- _BRIEF_:
Filter the lines below, copying only those with the string "Lemma".

::: GIVEN DATA

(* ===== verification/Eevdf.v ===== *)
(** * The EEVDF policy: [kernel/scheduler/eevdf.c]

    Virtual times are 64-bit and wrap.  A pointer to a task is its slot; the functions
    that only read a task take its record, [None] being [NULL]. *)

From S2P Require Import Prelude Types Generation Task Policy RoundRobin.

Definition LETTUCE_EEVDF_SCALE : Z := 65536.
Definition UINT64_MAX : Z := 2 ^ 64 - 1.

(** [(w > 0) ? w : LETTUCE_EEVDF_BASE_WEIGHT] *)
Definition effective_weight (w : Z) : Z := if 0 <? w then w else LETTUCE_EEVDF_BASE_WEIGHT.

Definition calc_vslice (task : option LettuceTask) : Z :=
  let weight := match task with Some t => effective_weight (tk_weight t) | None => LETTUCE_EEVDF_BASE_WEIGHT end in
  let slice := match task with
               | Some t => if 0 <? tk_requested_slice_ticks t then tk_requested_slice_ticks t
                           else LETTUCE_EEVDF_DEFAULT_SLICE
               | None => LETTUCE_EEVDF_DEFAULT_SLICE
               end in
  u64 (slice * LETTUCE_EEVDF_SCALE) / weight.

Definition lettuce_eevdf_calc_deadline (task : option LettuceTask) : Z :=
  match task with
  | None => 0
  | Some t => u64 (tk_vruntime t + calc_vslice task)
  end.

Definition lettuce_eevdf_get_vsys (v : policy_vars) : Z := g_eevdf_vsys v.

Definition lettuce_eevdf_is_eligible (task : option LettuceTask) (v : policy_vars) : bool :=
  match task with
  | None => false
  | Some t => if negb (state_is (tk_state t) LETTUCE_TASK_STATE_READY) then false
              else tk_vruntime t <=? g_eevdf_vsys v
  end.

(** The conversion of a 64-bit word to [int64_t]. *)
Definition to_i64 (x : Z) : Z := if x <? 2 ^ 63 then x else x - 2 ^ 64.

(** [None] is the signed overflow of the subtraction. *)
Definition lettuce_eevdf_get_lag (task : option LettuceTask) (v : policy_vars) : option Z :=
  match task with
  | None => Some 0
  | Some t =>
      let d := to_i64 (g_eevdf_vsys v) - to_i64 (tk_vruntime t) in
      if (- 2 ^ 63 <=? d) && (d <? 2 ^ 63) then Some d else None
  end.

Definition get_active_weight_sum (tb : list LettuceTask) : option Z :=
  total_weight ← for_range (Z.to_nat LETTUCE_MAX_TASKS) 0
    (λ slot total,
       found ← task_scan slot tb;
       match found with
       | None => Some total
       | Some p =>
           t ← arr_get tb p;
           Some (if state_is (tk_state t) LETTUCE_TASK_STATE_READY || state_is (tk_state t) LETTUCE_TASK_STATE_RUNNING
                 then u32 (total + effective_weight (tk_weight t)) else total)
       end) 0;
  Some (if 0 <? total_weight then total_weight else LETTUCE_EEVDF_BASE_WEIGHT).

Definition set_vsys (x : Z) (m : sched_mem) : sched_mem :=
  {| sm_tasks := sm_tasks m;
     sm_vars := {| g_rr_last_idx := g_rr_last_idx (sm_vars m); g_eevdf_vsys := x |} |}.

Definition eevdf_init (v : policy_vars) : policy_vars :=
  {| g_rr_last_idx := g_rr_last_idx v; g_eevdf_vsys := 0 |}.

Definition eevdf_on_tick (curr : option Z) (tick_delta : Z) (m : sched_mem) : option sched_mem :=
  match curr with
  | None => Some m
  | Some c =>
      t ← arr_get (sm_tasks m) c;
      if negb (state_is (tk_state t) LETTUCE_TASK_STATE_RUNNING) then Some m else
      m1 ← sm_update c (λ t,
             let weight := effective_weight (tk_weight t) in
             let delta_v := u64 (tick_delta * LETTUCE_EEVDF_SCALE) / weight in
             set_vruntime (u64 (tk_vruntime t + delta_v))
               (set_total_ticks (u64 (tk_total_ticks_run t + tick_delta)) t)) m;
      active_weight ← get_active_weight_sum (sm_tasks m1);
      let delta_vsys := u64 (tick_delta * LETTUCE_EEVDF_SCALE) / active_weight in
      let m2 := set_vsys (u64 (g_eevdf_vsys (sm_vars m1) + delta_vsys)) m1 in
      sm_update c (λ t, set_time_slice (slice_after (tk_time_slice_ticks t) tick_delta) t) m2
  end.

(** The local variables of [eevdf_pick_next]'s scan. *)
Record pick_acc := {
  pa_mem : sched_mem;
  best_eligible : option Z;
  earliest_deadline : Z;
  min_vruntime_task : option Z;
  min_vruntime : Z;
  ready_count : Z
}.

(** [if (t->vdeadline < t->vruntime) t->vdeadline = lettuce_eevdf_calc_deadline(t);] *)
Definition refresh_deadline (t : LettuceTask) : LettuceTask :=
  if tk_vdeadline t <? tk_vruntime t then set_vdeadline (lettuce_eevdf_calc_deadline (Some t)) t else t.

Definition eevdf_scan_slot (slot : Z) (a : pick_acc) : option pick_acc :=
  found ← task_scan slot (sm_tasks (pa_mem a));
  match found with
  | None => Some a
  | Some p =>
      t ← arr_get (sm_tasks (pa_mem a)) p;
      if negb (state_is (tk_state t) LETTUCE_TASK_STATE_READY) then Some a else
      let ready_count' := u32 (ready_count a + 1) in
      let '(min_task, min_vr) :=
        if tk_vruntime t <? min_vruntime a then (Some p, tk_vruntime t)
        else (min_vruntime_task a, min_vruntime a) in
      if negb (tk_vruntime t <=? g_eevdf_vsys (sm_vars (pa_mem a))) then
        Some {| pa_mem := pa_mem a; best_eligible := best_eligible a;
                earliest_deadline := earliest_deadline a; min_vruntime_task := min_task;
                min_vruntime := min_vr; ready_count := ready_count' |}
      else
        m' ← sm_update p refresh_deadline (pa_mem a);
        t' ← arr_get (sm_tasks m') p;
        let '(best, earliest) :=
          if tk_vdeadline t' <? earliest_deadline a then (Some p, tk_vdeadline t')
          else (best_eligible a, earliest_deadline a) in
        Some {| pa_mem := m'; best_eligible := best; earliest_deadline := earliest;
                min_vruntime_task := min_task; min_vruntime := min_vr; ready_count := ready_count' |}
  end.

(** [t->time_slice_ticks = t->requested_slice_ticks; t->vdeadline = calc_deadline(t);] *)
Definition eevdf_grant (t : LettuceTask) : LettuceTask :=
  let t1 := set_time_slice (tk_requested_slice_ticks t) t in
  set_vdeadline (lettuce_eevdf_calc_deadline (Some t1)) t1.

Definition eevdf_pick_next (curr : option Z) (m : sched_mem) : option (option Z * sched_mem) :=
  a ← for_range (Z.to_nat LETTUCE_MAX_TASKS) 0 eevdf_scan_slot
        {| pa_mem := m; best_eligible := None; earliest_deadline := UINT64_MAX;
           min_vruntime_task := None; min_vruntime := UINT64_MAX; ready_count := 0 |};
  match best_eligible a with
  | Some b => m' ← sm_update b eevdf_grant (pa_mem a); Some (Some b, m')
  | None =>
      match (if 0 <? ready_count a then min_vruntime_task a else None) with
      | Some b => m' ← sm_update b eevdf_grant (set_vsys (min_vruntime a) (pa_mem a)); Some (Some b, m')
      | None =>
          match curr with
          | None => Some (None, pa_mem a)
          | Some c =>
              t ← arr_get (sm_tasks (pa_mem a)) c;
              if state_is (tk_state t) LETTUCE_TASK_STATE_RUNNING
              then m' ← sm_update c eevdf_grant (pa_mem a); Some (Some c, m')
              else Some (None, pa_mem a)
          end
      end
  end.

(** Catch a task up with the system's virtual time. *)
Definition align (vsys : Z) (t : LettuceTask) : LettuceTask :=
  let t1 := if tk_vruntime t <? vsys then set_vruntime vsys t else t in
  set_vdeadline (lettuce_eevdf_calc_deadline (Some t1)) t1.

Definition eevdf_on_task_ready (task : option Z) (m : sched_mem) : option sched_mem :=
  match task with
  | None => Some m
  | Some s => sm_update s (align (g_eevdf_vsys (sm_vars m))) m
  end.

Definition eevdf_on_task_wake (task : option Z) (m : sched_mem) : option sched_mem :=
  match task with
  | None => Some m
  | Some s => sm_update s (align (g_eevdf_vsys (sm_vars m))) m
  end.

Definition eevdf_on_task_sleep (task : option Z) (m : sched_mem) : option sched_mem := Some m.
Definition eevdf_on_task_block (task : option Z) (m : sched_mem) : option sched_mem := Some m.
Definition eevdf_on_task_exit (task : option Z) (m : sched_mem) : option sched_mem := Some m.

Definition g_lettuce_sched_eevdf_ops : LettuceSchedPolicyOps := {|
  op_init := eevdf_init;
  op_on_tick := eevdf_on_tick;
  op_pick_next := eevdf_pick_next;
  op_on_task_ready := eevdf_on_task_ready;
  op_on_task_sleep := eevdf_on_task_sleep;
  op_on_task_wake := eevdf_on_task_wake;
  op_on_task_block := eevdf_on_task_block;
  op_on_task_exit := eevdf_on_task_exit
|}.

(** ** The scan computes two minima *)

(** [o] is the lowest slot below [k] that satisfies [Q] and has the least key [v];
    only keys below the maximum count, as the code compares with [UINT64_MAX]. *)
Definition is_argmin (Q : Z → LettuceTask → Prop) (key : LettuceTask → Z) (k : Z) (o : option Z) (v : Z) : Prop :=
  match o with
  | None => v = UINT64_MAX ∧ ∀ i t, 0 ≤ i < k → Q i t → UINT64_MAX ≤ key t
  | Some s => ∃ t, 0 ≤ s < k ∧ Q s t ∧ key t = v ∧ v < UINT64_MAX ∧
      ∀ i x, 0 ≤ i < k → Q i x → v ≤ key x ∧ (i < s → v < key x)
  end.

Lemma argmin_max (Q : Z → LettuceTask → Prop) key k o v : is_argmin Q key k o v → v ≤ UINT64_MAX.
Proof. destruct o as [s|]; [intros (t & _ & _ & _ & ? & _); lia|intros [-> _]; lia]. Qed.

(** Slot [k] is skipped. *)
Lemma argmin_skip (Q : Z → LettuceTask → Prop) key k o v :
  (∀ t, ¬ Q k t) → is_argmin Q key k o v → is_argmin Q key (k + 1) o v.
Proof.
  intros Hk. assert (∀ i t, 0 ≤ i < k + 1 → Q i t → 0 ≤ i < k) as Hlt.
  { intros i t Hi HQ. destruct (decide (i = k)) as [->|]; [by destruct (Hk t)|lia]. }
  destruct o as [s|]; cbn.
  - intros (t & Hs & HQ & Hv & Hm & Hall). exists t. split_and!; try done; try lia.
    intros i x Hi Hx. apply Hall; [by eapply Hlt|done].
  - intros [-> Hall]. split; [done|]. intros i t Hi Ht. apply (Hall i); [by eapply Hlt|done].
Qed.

::::::

- _COMPLETED EXERCISE_:
Lemma argmin_max (Q : Z → LettuceTask → Prop) key k o v : is_argmin Q key k o v → v ≤ UINT64_MAX.
Lemma argmin_skip (Q : Z → LettuceTask → Prop) key k o v :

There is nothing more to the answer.